* _Work task_
Please state how many lines below include the word "global"; the reply should be the number only.

* _Task material_

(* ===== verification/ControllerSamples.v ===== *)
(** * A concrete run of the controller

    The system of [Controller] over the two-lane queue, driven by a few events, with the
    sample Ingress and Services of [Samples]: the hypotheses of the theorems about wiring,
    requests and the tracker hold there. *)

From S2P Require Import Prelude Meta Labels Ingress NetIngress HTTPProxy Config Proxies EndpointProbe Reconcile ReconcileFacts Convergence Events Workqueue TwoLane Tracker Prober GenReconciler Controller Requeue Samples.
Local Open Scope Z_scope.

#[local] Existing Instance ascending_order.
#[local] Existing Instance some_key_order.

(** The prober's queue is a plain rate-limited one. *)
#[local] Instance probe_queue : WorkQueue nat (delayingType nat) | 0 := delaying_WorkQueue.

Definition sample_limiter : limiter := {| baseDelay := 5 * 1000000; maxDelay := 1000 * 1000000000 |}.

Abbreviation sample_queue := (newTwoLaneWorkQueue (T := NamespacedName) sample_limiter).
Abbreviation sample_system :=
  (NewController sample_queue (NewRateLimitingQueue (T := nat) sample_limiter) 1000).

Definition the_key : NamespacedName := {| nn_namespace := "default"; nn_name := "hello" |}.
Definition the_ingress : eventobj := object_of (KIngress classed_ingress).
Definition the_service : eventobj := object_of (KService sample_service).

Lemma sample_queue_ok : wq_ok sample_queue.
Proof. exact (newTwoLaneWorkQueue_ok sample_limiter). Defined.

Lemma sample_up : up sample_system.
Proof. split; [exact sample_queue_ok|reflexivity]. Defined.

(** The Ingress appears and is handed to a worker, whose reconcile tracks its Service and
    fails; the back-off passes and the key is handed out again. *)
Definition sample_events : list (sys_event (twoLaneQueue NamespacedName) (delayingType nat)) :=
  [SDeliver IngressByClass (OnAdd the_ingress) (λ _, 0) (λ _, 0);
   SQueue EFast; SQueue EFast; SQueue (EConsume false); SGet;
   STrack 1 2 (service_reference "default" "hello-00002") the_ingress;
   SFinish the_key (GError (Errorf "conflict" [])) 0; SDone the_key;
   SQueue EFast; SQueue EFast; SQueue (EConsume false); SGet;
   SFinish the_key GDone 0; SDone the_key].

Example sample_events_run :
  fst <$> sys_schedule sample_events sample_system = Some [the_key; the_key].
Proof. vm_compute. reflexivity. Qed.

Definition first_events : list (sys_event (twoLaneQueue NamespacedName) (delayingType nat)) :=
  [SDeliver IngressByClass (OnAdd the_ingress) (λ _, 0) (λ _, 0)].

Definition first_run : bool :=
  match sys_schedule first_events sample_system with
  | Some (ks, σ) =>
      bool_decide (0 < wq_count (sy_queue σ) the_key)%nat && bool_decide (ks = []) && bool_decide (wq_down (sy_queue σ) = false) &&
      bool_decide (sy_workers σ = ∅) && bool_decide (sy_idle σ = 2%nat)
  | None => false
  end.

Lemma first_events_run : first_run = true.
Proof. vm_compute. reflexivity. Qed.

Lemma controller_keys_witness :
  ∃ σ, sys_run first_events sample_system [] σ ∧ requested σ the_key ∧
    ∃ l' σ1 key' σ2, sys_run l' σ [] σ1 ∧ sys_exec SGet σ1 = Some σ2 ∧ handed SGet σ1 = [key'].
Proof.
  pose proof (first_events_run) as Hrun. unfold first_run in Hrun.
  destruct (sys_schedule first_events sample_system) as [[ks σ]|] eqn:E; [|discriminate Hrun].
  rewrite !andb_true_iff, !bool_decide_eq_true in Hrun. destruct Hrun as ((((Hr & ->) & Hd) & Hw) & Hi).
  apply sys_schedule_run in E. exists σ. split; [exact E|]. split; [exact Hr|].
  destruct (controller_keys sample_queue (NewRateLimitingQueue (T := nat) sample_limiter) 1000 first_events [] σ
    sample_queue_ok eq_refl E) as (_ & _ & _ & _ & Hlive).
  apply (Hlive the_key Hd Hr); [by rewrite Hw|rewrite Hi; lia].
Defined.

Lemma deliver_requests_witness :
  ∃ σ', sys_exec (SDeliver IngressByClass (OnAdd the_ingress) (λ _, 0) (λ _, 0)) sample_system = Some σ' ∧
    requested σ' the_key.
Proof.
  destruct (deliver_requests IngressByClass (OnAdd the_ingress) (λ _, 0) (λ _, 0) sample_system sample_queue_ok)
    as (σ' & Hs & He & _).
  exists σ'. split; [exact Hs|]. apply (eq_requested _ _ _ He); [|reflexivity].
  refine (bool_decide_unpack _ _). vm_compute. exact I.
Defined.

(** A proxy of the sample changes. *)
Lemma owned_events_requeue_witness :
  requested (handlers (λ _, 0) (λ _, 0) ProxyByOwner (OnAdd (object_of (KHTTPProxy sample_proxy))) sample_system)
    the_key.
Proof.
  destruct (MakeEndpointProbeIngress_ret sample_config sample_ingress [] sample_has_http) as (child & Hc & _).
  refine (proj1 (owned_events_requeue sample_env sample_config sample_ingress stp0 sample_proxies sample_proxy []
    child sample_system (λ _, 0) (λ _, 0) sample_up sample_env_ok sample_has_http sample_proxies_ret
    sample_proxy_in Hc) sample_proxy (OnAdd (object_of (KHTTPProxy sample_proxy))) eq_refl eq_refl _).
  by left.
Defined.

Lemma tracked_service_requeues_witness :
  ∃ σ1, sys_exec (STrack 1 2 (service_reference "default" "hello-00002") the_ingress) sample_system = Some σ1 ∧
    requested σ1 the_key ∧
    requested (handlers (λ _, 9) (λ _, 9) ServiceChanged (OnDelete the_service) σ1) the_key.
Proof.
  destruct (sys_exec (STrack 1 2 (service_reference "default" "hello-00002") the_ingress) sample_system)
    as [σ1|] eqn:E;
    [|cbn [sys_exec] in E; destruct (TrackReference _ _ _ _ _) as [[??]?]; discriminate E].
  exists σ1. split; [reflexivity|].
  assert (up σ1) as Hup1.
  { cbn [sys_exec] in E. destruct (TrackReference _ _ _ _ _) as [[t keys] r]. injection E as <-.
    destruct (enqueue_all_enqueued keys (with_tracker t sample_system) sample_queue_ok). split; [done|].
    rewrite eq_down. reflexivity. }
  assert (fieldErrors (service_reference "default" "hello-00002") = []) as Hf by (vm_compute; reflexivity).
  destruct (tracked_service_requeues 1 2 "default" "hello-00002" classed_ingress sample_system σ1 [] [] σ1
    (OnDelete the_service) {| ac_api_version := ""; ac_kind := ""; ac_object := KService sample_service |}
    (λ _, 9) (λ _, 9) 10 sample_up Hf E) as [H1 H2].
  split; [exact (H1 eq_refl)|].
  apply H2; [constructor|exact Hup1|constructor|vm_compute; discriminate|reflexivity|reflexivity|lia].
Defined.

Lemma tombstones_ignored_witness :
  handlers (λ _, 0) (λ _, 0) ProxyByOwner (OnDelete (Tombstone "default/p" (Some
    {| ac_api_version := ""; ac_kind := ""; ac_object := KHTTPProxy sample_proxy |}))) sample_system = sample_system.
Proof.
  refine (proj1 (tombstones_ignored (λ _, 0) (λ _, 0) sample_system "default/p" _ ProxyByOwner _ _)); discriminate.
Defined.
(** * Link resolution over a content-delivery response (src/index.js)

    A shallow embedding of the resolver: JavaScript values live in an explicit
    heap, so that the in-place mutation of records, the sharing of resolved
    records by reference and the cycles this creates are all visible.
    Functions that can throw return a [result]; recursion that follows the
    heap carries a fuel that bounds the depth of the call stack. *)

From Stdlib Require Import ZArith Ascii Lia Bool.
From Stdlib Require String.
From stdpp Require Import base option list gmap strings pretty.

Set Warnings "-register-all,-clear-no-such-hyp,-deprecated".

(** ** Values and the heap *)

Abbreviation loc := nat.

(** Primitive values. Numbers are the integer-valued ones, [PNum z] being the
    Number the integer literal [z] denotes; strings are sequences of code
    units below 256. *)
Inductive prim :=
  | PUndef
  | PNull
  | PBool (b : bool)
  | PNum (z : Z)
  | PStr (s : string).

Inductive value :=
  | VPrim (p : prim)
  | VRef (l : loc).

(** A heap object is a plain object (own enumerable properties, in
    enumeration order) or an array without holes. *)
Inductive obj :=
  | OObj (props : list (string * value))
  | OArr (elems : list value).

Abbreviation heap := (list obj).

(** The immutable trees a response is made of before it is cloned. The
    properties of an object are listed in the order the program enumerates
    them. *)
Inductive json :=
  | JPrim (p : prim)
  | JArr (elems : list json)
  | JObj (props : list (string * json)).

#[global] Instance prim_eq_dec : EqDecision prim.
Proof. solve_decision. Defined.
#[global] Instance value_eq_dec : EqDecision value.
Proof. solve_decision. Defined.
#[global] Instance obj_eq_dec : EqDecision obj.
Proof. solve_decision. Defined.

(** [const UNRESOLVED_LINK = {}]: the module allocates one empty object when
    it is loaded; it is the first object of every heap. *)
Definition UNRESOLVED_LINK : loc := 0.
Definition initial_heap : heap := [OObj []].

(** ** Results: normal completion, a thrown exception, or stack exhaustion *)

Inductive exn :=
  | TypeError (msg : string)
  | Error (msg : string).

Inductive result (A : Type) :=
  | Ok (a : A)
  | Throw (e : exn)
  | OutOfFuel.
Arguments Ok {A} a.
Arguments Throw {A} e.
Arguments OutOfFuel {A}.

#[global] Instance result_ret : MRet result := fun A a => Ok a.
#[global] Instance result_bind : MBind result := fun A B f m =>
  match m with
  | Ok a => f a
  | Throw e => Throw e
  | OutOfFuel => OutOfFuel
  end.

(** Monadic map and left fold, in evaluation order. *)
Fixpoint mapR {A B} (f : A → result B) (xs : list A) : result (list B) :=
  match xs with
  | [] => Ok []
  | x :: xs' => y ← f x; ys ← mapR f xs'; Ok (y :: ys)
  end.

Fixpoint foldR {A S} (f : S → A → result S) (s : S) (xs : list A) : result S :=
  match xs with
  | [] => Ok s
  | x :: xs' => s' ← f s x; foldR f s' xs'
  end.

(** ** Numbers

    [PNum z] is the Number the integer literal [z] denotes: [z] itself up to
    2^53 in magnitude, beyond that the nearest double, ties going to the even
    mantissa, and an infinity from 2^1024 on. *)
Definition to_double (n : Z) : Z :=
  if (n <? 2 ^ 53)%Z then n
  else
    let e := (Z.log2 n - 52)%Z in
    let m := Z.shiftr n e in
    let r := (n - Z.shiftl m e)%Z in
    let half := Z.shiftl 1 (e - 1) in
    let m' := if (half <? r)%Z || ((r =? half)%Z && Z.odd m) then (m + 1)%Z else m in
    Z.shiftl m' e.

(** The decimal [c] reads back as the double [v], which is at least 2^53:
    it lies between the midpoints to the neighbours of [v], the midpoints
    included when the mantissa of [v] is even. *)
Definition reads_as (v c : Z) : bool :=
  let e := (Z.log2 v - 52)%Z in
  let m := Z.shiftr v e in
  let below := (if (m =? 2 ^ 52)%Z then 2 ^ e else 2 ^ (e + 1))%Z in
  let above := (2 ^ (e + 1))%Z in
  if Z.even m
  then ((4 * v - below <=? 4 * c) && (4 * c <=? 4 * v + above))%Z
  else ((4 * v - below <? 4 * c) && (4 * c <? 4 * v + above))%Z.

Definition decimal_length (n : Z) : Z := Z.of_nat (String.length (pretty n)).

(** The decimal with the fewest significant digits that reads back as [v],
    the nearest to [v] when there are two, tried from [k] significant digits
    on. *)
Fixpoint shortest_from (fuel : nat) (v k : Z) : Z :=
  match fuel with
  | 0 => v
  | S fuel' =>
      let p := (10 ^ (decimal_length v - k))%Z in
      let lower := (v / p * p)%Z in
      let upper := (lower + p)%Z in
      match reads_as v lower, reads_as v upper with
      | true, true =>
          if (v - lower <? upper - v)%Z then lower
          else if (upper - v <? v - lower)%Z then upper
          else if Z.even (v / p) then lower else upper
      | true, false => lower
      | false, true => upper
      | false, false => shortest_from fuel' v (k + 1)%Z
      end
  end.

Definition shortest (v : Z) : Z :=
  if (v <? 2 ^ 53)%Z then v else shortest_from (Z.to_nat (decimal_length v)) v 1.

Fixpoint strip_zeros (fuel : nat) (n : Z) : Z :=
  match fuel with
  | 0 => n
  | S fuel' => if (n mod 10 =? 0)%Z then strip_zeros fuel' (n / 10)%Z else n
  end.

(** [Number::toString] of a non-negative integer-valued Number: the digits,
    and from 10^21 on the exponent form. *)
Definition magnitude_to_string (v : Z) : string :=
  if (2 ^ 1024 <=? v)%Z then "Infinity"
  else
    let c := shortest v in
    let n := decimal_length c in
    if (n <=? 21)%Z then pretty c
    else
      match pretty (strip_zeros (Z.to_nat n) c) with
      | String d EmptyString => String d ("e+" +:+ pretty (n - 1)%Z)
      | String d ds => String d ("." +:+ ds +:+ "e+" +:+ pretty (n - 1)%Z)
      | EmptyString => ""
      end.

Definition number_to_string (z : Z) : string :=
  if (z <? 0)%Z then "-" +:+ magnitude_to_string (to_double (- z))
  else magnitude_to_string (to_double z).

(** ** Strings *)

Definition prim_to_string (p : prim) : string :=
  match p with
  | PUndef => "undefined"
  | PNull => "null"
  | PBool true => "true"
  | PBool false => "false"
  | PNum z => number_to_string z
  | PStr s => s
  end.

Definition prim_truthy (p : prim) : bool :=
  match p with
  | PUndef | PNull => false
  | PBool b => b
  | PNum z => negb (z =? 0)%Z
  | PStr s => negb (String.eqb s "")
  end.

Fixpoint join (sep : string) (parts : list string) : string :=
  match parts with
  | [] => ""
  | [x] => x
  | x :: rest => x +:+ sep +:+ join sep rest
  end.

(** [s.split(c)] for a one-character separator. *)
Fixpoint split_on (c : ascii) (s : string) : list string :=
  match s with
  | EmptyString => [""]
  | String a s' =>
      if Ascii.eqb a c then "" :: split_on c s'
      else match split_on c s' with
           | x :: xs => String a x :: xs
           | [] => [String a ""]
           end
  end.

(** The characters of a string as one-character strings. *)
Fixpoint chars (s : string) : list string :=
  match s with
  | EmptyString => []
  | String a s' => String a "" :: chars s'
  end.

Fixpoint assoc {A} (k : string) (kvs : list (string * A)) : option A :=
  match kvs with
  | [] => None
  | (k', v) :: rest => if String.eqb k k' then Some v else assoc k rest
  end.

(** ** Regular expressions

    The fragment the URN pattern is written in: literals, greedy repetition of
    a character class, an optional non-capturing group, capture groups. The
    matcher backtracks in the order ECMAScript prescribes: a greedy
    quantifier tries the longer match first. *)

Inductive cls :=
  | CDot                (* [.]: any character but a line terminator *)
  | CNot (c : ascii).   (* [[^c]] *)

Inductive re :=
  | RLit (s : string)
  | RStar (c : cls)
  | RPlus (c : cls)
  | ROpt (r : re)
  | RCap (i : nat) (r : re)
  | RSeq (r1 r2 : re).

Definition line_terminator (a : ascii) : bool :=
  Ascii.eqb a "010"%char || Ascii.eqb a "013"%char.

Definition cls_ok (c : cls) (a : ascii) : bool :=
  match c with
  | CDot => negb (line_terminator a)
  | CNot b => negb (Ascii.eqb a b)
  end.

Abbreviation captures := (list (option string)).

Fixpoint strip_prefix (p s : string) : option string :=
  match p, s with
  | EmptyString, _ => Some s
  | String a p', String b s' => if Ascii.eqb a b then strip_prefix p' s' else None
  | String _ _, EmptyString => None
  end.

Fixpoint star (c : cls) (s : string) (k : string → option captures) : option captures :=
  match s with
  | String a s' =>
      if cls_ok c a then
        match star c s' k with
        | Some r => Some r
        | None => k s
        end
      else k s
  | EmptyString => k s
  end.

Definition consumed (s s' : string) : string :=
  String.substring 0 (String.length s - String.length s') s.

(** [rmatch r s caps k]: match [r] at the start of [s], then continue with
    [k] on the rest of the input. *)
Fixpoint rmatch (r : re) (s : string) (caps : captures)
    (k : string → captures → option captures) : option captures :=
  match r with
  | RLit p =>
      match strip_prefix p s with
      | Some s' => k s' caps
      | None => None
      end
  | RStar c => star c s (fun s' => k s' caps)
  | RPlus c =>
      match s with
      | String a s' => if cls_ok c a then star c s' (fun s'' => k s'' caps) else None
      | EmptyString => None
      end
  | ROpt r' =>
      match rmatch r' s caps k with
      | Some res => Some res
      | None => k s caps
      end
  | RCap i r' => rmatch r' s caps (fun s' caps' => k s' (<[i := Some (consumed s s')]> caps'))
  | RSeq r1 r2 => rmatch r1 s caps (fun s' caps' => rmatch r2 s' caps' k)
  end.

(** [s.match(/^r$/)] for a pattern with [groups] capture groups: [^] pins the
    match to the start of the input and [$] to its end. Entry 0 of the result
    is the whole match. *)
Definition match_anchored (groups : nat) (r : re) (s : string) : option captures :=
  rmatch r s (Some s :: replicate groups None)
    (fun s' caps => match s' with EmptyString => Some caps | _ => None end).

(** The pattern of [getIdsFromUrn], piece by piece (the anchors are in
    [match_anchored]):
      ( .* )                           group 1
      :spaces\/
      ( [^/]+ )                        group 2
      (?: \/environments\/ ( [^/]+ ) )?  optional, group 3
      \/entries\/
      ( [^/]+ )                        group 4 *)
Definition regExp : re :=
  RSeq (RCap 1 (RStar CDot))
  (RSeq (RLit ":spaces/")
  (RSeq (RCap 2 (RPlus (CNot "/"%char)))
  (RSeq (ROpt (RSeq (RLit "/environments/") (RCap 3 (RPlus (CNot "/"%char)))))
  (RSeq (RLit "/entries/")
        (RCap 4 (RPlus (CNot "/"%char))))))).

* _Result of this exercise_
5